Email Campaign Pillar 5: Testing
I’ll let you in a little secret: email is a goldmine when it comes to uncovering hidden subscriber insights.
But you’ll never find those out unless you test your emails.
And these tests don’t just extend to your email campaigns. The results you find regarding your subscriber’s behavior and preferences via email can be used across multiple marketing channels.
For example, you could run a test to find out what the best price point for your product or discount percentage is to drive a response. Maybe, instead, you want to find out what kind of offer gets the most subscriptions – free shipping or a discount code?

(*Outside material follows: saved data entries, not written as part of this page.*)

(** src/cmd/tailcat/tailcat.go:1692-1703 [clearUnnecessaryRegionFields] *)
Definition clearUnnecessaryRegionFields (r : DERPRegion) : DERPRegion :=
  MkDERPRegion (r_RegionID r) [] (r_RegionName r)
    ((fun n => MkDERPNode (n_Name n) 0 (n_HostName n) (n_CertName n) (n_IPv4 n) (n_IPv6 n) (n_STUNPort n)
                 (n_DERPPort n) (n_InsecureForTests n) (n_STUNOnly n) (no_CanPort80 (n_extra n)))
     <$> (if 1 <? zlen (r_Nodes r) then take 1 (r_Nodes r) else r_Nodes r)) (no_coordinates (r_extra r)).

(** [Expand] with the cache on disk: it fetches when it has a number and no region. *)
Definition Expand_on_disk (fe : fetch_env) (env : expand_env) (g : global_flags) (ci : Derp.ConnInfo)
    : process (Derp.ConnInfo * result (option Z)) :=
  let opts := server_options g in
  let! fetched :=
    match expand_options opts with
    | Some o =>
        if bool_decide (ci_Region ci = []) && negb (ci_RegionID ci =? 0)
        then fetch_on_disk sy fe (eo_url o) (eo_mode o)
        else pret (ee_fetch env (eo_url o) (eo_mode o) (eo_cache o))
    | None => pret (Err (ErrNew "unknown Expand option type %T"))
    end in
  let '(ci, _, r) := Expand (ExpandEnv (fun _ _ _ => fetched) (ee_shuffle env) (ee_report env) (ee_intn env)) ci opts in
  pret (ci, r).

(** src/cmd/tailcat/tailcat.go:1130-1155 [server]: the address and the region of a server *)
Definition server_address (g : global_flags) (fe : fetch_env) (env : expand_env) (priv : NodePrivate) (ci : Derp.ConnInfo)
    : process (gostring * DERPRegion) :=
  let embed := fl_fullAddress g || negb (bool_decide (ci_Region ci = [])) in
  let! (ci, res) := Expand_on_disk fe env g ci in
  match res with
  | Err _ => fatal (ErrNew "Expand: %v")
  | Ok _ =>
      match ci_Region ci with
      | [] => panic
      | reg :: _ =>
          let reg := clearUnnecessaryRegionFields reg in
          let ci := MkConnInfo (Public priv) (DiscoPublicForNode priv) (if embed then [reg] else [])
                      (if embed then 0 else r_RegionID reg) in
          match Derp.ConnBlob ci with
          | None => panic
          | Some blob => pret (blob, reg)
          end
      end
  end.

(** src/cmd/tailcat/tailcat.go:1097-1155 [server]: who a DERP server is and the address it
    prints *)
Definition server_identity (g : global_flags) (fe : fetch_env) (env : expand_env) (flagKey : gostring) (fresh : NodePrivate)
    : process (NodePrivate * gostring * DERPRegion) :=
  let! (_, priv, ci) := serverKey flagKey fresh in
  let! (blob, reg) := server_address g fe env priv ci in
  pret (priv, blob, reg).
End keys.

(** * What genkey may touch *)

Section confinement.
Context {K : KeyOps} {D : DiscoKeyOps K} {O : BlobOps K} {T : TokenOps K} {F : KeyFileOps K}.

(** [p] is where the key [name] is kept. *)
Definition names (sy : system) (name p : gostring) : Prop := keyPath sy name = pret p.

Lemma keyPath_cases sy name : (exists p, names sy name p) \/ exists e, keyPath sy name = fatal e.
Proof.
  unfold names, keyPath. destruct (keyIsPath name); [left; by eexists|].
  destruct (sy_UserConfigDir sy); [left|right]; by eexists.
Qed.

Lemma names_unique sy name p q : names sy name p -> names sy name q -> p = q.
Proof. unfold names. intros Hp Hq. rewrite Hp in Hq. by apply (f_equal (fun m => m (Proc ∅ []))) in Hq as [= ->]. Qed.

Lemma names_path sy name : keyIsPath name = true -> names sy name name.
Proof. unfold names, keyPath. by intros ->. Qed.

(** The files of the DERP map cache that genkey uses. *)
Definition cache_file (sy : system) (g : global_flags) (p : gostring) : Prop :=
  match cache_paths sy (fl_DERPMapURL g) with
  | Ok (data, etag) => p = data \/ p = etag
  | Err _ => False
  end.

Lemma within_fetch sy g fe mode : within (keeps (cache_file sy g)) (fetch_on_disk sy fe (fl_DERPMapURL g) mode).
Proof.
  unfold fetch_on_disk, disk_Get, disk_Put, cache_file.
  destruct (cache_paths sy (fl_DERPMapURL g)) as [[data etag]|] eqn:E.
  - apply within_bind; [apply _|within_tac|intros stored].
    destruct (fetchDERPMap fe stored mode) as [[r [[b t]|]] a]; [|within_tac].
    within_tac.
  - apply within_bind; [apply _|within_tac|intros stored].
    destruct (fetchDERPMap fe stored mode) as [[r [[b t]|]] a]; within_tac.
Qed.
#[local] Hint Resolve within_fetch : process.

Lemma within_public sy g f env region ci : within (keeps (cache_file sy g)) (genkey_public sy g f env region ci).
Proof.
  unfold genkey_public. destruct (genkey_region region) as [[regs id] sub].
  change (expand_options (server_options g)) with (Some (ExpandOpts (fl_DERPMapURL g) (B "server") None true)).
  cbn [eo_url eo_mode]. apply within_bind; [apply _|within_tac|intros dm].
  apply within_bind; [apply _| |intros ci1; apply within_bind; [apply _| |intros ci2]].
  - destruct (bool_decide _); [|within_tac]. destruct (PickBestRegion _ _); [|within_tac].
    destruct (_ =? 0); within_tac.
  - destruct (negb _); [|within_tac]. destruct (_ =? 0); [destruct (bool_decide _)|]; within_tac.
  - destruct (gf_embedDERPMap f); [|within_tac]. destruct (dm !! _); within_tac.
Qed.

Lemma within_list sy S confDir : within (keeps S) (genkey_list sy confDir).
Proof. unfold genkey_list. apply within_bind; [apply _|within_tac|intros ents]. destruct (match ents with Ok _ => _ | _ => _ end); within_tac. Qed.

Lemma within_delete sy S key :
  (forall p, names sy key p -> S p) -> within (keeps S) (genkey_delete sy key).
Proof.
  intros HS. unfold genkey_delete. destruct (bool_decide _); [within_tac|]. destruct (keyIsPath key); [within_tac|].
  destruct (keyPath_cases sy key) as [[p Hp]|[e He]]; [rewrite Hp, pbind_pret; apply HS in Hp|rewrite He, pbind_fatal]; within_tac.
Qed.

Lemma within_save sy (S : gostring -> Prop) path priv line : S path -> within (keeps S) (genkey_save sy path priv line).
Proof. intros HS. unfold genkey_save. within_tac. Qed.

(** Both genkeys only write the named key, and the cache. *)
Lemma within_masque sy S g f fresh args :
  (forall p, names sy (gf_key f) p -> S p) -> within (keeps S) (masqueGenKey sy g f fresh args).
Proof.
  intros HS. unfold masqueGenKey. destruct (negb _); [within_tac|]. destruct (sy_UserConfigDir sy); [|within_tac].
  destruct (gf_list f); [apply within_list|]. destruct (gf_delete f); [by apply within_delete|].
  destruct (bool_decide _); [within_tac|]. destruct (existsb _ _); [within_tac|]. destruct (_ && _); [within_tac|].
  assert (exists p, names sy (gf_key f) p /\ (if keyIsPath (gf_key f) then pret (gf_key f) else keyPath sy (gf_key f)) = pret p \/
    exists e, (if keyIsPath (gf_key f) then pret (gf_key f) else keyPath sy (gf_key f)) = fatal e) as (p & Hp).
  { destruct (keyIsPath (gf_key f)) eqn:Ek; [exists (gf_key f); left; split; [by apply names_path|done]|].
    destruct (keyPath_cases sy (gf_key f)) as [[p Hp]|[e He]]; [exists p; by left|exists []; right; by exists e]. }
  destruct Hp as [[Hp%HS ->]|[e ->]]; [rewrite pbind_pret|rewrite pbind_fatal; within_tac].
  apply within_bind; [apply _|within_tac|intros made]. destruct made; [|within_tac].
  apply within_bind; [apply _|within_tac|intros st]. destruct (_ && _); [within_tac|].
  destruct (MarshalPrivateKey _); [|within_tac].
  apply within_bind; [apply _|within_tac|intros wrote]. destruct wrote; [|within_tac].
  destruct (gf_client f); [within_tac|]. destruct (_ && _); [within_tac|].
  destruct (Token.ConnBlob _); within_tac.
Qed.

(** What exists is not overwritten without --force. *)

Lemma masque_existing sy g f fresh args p n s :
  names sy (gf_key f) p -> pr_disk s !! p = Some n -> gf_list f = false -> gf_delete f = false -> gf_force f = false ->
  sy_fail sy FStat p = None -> keeps (fun _ => False) (pr_disk s) (pr_disk (masqueGenKey sy g f fresh args s).1).
Proof.
  intros Hp Hn Hl Hd Hfo Hst. unfold masqueGenKey. rewrite Hl, Hd, Hfo.
  destruct (negb _); [done|]. destruct (sy_UserConfigDir sy); [|done]. destruct (bool_decide _); [done|].
  destruct (existsb _ _); [done|]. destruct (_ && _); [done|].
  assert ((if keyIsPath (gf_key f) then pret (gf_key f) else keyPath sy (gf_key f)) = pret p) as ->.
  { destruct (keyIsPath (gf_key f)) eqn:Ek; [|done]. by rewrite (names_unique _ _ _ _ Hp (names_path sy _ Ek)). }
  rewrite pbind_pret. destruct (mkdir_run sy (Path.Dir p) s) as (d & r & Hm & Hk). rewrite (pbind_run _ _ _ _ _ Hm).
  destruct r; [|done]. rewrite (pbind_run _ _ _ _ _ (stat_existing sy p (Proc d (pr_out s)) n Hst (keeps_lookup _ _ _ _ _ Hk (fun x => x) Hn))).
  done.
Qed.

(** A listing of the regions never gets to a file. *)
Lemma public_list sy g f env ci s : exists s' r, genkey_public sy g f env (B "list") ci s = (s', r) /\ forall a, r <> Returned a.
Proof.
  unfold genkey_public. change (genkey_region (B "list")) with (@nil DERPRegion, 0, B "list"). cbv beta iota.
  set (m := if negb _ || _ || _ then _ else _). unfold pbind at 1. destruct (m s) as [s1 [dm|e|c|]]; by eexists _, _.
Qed.

(** The flags are what the parser makes of a command line: a --region that was not set
    has its default. *)
Definition flags_parsed (f : genkey_flags) : Prop := gf_isSet f (B "region") = false -> gf_region f = B "auto".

Or, you can test what kind of language in the subject line proves to be the most engaging.
That’s the same kind of language that will likely work for your audience in social media posts, blog headlines, etc., and the same price points that will resonate with your audience across channels.
And all of these important elements can be unpacked and proven through email.
In case you’re still on the fence regarding tests, here are some of the results we’ve seen through client email testing:
- 38% increase in revenue through an offer test
- 95% increase in traffic from an email “from” name test
- 1052% increase in orders through and email template test
To perform these kinds of tests, you’ll want to treat it as an A/B test with two templates: one (A) the control, and the other (B) with the variation.
Here’s a few key testing tips to get you started:
- Split test in real time – seasonality can influence results
- Use single factor differences (test one thing at a time) so you know what drives results
- Use a statistical significance calculator to find out if your results will be repeatable
My tip for 2019: Split test everything – from “from” names and subject lines to entire email templates, and use those findings to optimize all your marketing channels.
Wrapping Up Email Campaigns in 2019
Email continues to be one of the most important channels in marketing and customer engagement.
But way too many businesses fail to realize its full potential.
Don’t be one of those businesses. Instead, follow the points outlined above to create a successful email marketing strategy in 2019.